My husband is a cautious man, who treasures harmony. And he is never more careful than when he treads though the minefields that lurk in inter-gender communication. Having been raised with six sisters, a strong-willed mother, and a very diplomatic father, he always thinks before he speaks. Long before his hair started turning silver, his tongue had been marinated in it, and spiced with a bit of blarney. He believes that a soft answer turneth away wrath, and never ventures a negative opinion about any women’s appearance, ever. He has read about communications differences between the sexes, how guys error trying to solve problems, when their wives really just want soothing noises, and is always careful to ask before responding:

“Are you looking for a solution here, or do you want sympathy?”

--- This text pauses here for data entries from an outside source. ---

(** * ADLES: specification validator and vSphere provisioning interface

    A shallow embedding of the parts of ADLES that its specification talks
    about:

    - [adles/parser.py]: the syntax checker of exercise, package and
      infrastructure specifications (module [Adles]);
    - [automation/parser.py]: the older copy of the same checker
      (module [Automation]);
    - [adles/vsphere/folder_utils.py]: [find_in_folder] and [create_folder]
      (module [FolderUtils]);
    - [automation/interface.py] and [automation/vsphere_interface.py]: the
      generic interface and the master-creation phase (modules [Interface]
      and [VsphereInterface]).

    Python values are modelled as they come out of the YAML loader, Python
    exceptions as an error result, and the [logging] calls as a list of log
    records carrying the format string and its arguments. *)

From Stdlib Require Import List String Ascii ZArith Bool Arith Lia.
Import ListNotations.
Set Warnings "-register-all".
Local Open Scope string_scope.
Local Open Scope list_scope.

(** ** Documents *)

(** The value a YAML file is parsed to: scalars (null, bool, int, string),
    sequences and mappings.  A mapping is kept as the list of its items in
    insertion order, which is the order [dict.items()] iterates in; keys are
    strings, and distinct in a mapping that comes from a file ([lookup]
    reads the first item of a key).  Floats and timestamps are not part of
    the model. *)
Inductive yaml : Type :=
| YNull
| YBool (b : bool)
| YInt (z : Z)
| YStr (s : string)
| YList (l : list yaml)
| YDict (d : list (string * yaml)).

(** Python exceptions that the modelled code can raise. *)
Inductive exn : Type :=
| TypeError
| KeyError
| AttributeError
| ValueError
| AddrFormatError
| OSError
| DuplicateName (name : string)
| InvalidName (name : string)
| VimFault (msg : string).

Inductive level : Type := DEBUG | INFO | WARNING | ERROR.

(** One call of [logging.<level>(fmt, *args)]. *)
Record record : Type := Log { lvl : level; fmt : string; args : list yaml }.

Definition level_eqb (a b : level) : bool :=
  match a, b with
  | DEBUG, DEBUG | INFO, INFO | WARNING, WARNING | ERROR, ERROR => true
  | _, _ => false
  end.

(** Number of records of a given level in a log. *)
Definition count_level (l : level) (log : list record) : nat :=
  List.length (filter (fun r => level_eqb (lvl r) l) log).

(** ** Python operations on documents *)

Definition result (A : Type) : Type := (exn + A)%type.

(** First item with the given key. *)
Fixpoint lookup (k : string) (d : list (string * yaml)) : option yaml :=
  match d with
  | [] => None
  | (k', v) :: rest => if String.eqb k k' then Some v else lookup k rest
  end.

Definition has_key (k : string) (d : list (string * yaml)) : bool :=
  match lookup k d with Some _ => true | None => false end.

(** [needle in hay] on two strings. *)
Fixpoint contains (needle hay : string) : bool :=
  if String.prefix needle hay then true
  else match hay with
       | EmptyString => false
       | String _ rest => contains needle rest
       end.

(** [x == v] for a string [x]. *)
Definition str_eq (x : string) (v : yaml) : bool :=
  match v with
  | YStr s => String.eqb x s
  | _ => false
  end.

(** [x in v] for a string [x]: key test on a mapping, element test on a
    sequence, substring test on a string, [TypeError] on the other scalars. *)
Definition py_in (x : string) (v : yaml) : result bool :=
  match v with
  | YDict d => inr (has_key x d)
  | YList l => inr (existsb (str_eq x) l)
  | YStr s => inr (contains x s)
  | YNull | YBool _ | YInt _ => inl TypeError
  end.

(** [v[k]] for a string [k]. *)
Definition getitem (v : yaml) (k : string) : result yaml :=
  match v with
  | YDict d => match lookup k d with
               | Some x => inr x
               | None => inl KeyError
               end
  | _ => inl TypeError
  end.

(** [v.items()]. *)
Definition items (v : yaml) : result (list (string * yaml)) :=
  match v with
  | YDict d => inr d
  | _ => inl AttributeError
  end.

(** [type(v) is int]; a [bool] is not of type [int]. *)
Definition is_int (v : yaml) : bool :=
  match v with YInt _ => true | _ => false end.
Definition is_str (v : yaml) : bool :=
  match v with YStr _ => true | _ => false end.
Definition is_list (v : yaml) : bool :=
  match v with YList _ => true | _ => false end.
Definition is_dict (v : yaml) : bool :=
  match v with YDict _ => true | _ => false end.
Definition is_bool (v : yaml) : bool :=
  match v with YBool _ => true | _ => false end.

(** ** The validator monad: log output and exceptions *)

Definition V (A : Type) : Type := (list record * result A)%type.

Definition ret {A} (a : A) : V A := ([], inr a).
Definition raise {A} (e : exn) : V A := ([], inl e).
Definition bind {A B} (m : V A) (f : A -> V B) : V B :=
  match m with
  | (log, inl e) => (log, inl e)
  | (log, inr a) => let '(log', r) := f a in (log ++ log', r)
  end.
Definition lift {A} (r : result A) : V A := ([], r).
Definition logging (l : level) (f : string) (a : list yaml) : V unit :=
  ([Log l f a], inr tt).

Declare Scope py_scope.
Delimit Scope py_scope with py.
Notation "x <- m ;; k" := (bind m (fun x => k))
  (at level 61, m at next level, right associativity) : py_scope.
Notation "' pat <- m ;; k" := (bind m (fun x => match x with pat => k end))
  (at level 61, pat pattern, m at next level, right associativity) : py_scope.
Notation "m ;; k" := (bind m (fun _ => k))
  (at level 61, right associativity) : py_scope.
Local Open Scope py_scope.

(** [for x in l: st = body x st], with the loop variables threaded. *)
Definition for_each {A St : Type} (body : A -> St -> V St)
  : list A -> St -> V St :=
  fix loop (l : list A) (st : St) : V St :=
    match l with
    | [] => ret st
    | x :: rest => st' <- body x st ;; loop rest st'
    end.

(** [try: m  except e: handler]; the log written before the exception stays. *)
Definition try_except {A} (m : V A) (catches : exn -> bool) (handler : V A)
  : V A :=
  match m with
  | (log, inl e) => if catches e
                    then let '(log', r) := handler in (log ++ log', r)
                    else m
  | (_, inr _) => m
  end.

(** ** Libraries and helpers the checker calls

    [netaddr], [os.path], the YAML loader and [adles.utils.read_json] are not
    part of the checker; the checker is stated over any implementation of
    them. *)

(** What [yaml.load] on an opened file gives: the document, or a
    [YAMLError] with an optional problem mark (line, column). *)
Inductive loaded : Type :=
| Loaded (doc : yaml)
| YAMLError (problem_mark : option (Z * Z)) (exc : yaml).

Record netaddr : Type := {
  network : Type;
  (** [IPNetwork(v)]: the network, or the exception raised
      ([AddrFormatError] for a string that is not a CIDR). *)
  IPNetwork : yaml -> result network;
  is_reserved : network -> bool;
  is_multicast : network -> bool;
  is_loopback : network -> bool;
  is_private : network -> bool
}.

Record host : Type := {
  (** [os.path.exists(p)] *)
  path_exists : yaml -> result bool;
  (** [os.path.basename(p)] *)
  basename : yaml -> result yaml;
  (** [open(p)] followed by [yaml.load] *)
  open_load : yaml -> result loaded;
  (** [adles.utils.read_json(p)]; [YNull] stands for [None] *)
  read_json : yaml -> V yaml;
  (** [int(s)] on a string, [None] for [ValueError] *)
  int_of_str : string -> option Z
}.

(** ** [str.lower]

    [str.lower] maps a string through the case tables of the interpreter.
    It is a function of the run-time, given here by what it does on the
    strings of ASCII characters: it maps the letters [A] to [Z] to [a] to
    [z] and leaves the other characters. *)
Definition ascii_lower_char (c : ascii) : ascii :=
  let n := nat_of_ascii c in
  if (65 <=? n)%nat && (n <=? 90)%nat then ascii_of_nat (n + 32) else c.

Fixpoint ascii_lower (s : string) : string :=
  match s with
  | EmptyString => EmptyString
  | String c rest => String (ascii_lower_char c) (ascii_lower rest)
  end.

(** The string holds ASCII characters only. *)
Fixpoint ascii_only (s : string) : bool :=
  match s with
  | EmptyString => true
  | String c rest => (nat_of_ascii c <? 128)%nat && ascii_only rest
  end.

Record unicode : Type := {
  (** [s.lower()] *)
  lower : string -> string;
  lower_ascii : forall s, ascii_only s = true -> lower s = ascii_lower s
}.

(** [int(v)] *)
Definition py_int (h : host) (v : yaml) : result Z :=
  match v with
  | YInt z => inr z
  | YBool b => inr (if b then 1 else 0)%Z
  | YStr s => match int_of_str h s with
              | Some z => inr z
              | None => inl ValueError
              end
  | YNull | YList _ | YDict _ => inl TypeError
  end.
(** ** Geometry of [calculateDistance] *)

Lemma haversine_a_shift (lat1 lon1 lat2 lon2 t : R) :
  haversine_a lat1 (lon1 + t) lat2 (lon2 + t) = haversine_a lat1 lon1 lat2 lon2.
Proof.
  unfold haversine_a; cbv zeta.
  replace (lon2 + t - (lon1 + t)) with (lon2 - lon1) by ring. reflexivity.
Qed.

Lemma haversine_a_turn (lat1 lon1 lat2 lon2 : R) :
  haversine_a lat1 lon1 lat2 (lon2 + 360) = haversine_a lat1 lon1 lat2 lon2.
Proof.
  unfold haversine_a; cbv zeta.
  replace ((lon2 + 360 - lon1) * PI / 180 / 2)
    with ((lon2 - lon1) * PI / 180 / 2 + PI) by field.
  rewrite neg_sin. ring.
Qed.

(** X3: the distance depends on the two longitudes only through their
    difference, and a full turn of 360 degrees in longitude does not
    change it. *)
Theorem calculateDistance_longitude (lat1 lon1 lat2 lon2 t : R) :
  calculateDistance lat1 (lon1 + t) lat2 (lon2 + t)
  = calculateDistance lat1 lon1 lat2 lon2
  /\ calculateDistance lat1 lon1 lat2 (lon2 + 360)
     = calculateDistance lat1 lon1 lat2 lon2.
Proof.
  unfold calculateDistance; cbv zeta.
  now rewrite haversine_a_shift, haversine_a_turn.
Qed.

(** The arc term for a squared sine gives the angle back. *)
Lemma arc_term_sin (x : R) :
  0 <= x <= PI / 2 ->
  atan2 (sqrt (sin x * sin x)) (sqrt (1 - sin x * sin x)) = x.
Proof.
  intros [H0 H1]. pose proof PI_RGT_0 as Hpi.
  assert (0 <= sin x) as Hs by (apply sin_ge_0; lra).
  assert (0 <= cos x) as Hc by (apply cos_ge_0; lra).
  replace (1 - sin x * sin x) with (cos x * cos x)
    by (pose proof (sin2_cos2 x) as H; unfold Rsqr in H; lra).
  rewrite !sqrt_square by assumption.
  unfold atan2. destruct (Rlt_dec 0 (cos x)) as [Hp|Hn].
  - destruct H1 as [H1|H1].
    + change (sin x / cos x) with (tan x). apply atan_tan. lra.
    + rewrite H1, cos_PI2 in Hp. lra.
  - destruct (Rlt_dec (cos x) 0); [lra|].
    assert (cos x = 0) as Hz by lra.
    destruct H1 as [H1|H1].
    + pose proof (cos_gt_0 x ltac:(lra) H1). lra.
    + rewrite H1, sin_PI2. destruct (Rlt_dec 0 1); lra.
Qed.

Lemma arc_length_north (lat1 lat2 lon : R) :
  0 <= lat2 - lat1 <= 180 ->
  calculateDistance lat1 lon lat2 lon = 6371 * ((lat2 - lat1) * PI / 180).
Proof.
  intros H. pose proof PI_RGT_0 as Hpi.
  unfold calculateDistance, haversine_a; cbv zeta.
  replace ((lon - lon) * PI / 180 / 2) with 0 by field.
  rewrite sin_0, !Rmult_0_r, Rplus_0_r.
  rewrite arc_term_sin; [field|]. split; nra.
Qed.

Lemma arc_length_east (lon1 lon2 : R) :
  0 <= lon2 - lon1 <= 180 ->
  calculateDistance 0 lon1 0 lon2 = 6371 * ((lon2 - lon1) * PI / 180).
Proof.
  intros H. pose proof PI_RGT_0 as Hpi.
  unfold calculateDistance, haversine_a; cbv zeta.
  replace ((0 - 0) * PI / 180 / 2) with 0 by field.
  replace (0 * PI / 180) with 0 by field.
  rewrite sin_0, cos_0, !Rmult_0_r, Rplus_0_l, !Rmult_1_l.
  rewrite arc_term_sin; [field|]. split; nra.
Qed.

And he avoids potentially dangerous situations. The movie that the female reviewer reported as leaving her furious with every male in the universe.

“Uh uh. See that one with someone else.”

The couple that that constantly wars with each other, and gender bashes as a competitive sport.

“Let’s not play bridge with them tonight. I’m not up to it.”

And if all else fails, and he does stumble onto a sudden deadly turn of the conversation, he quickly changes the subject. He is well trained in the art of side-stepping the gender wars of the 90’s.

But, he made a mistake early this fall. We took a class called Kerygma, Discovering the Bible. He must have figured that taking bible classes together couldn’t go wrong. Wrong. He had forgotten about Adam and Eve.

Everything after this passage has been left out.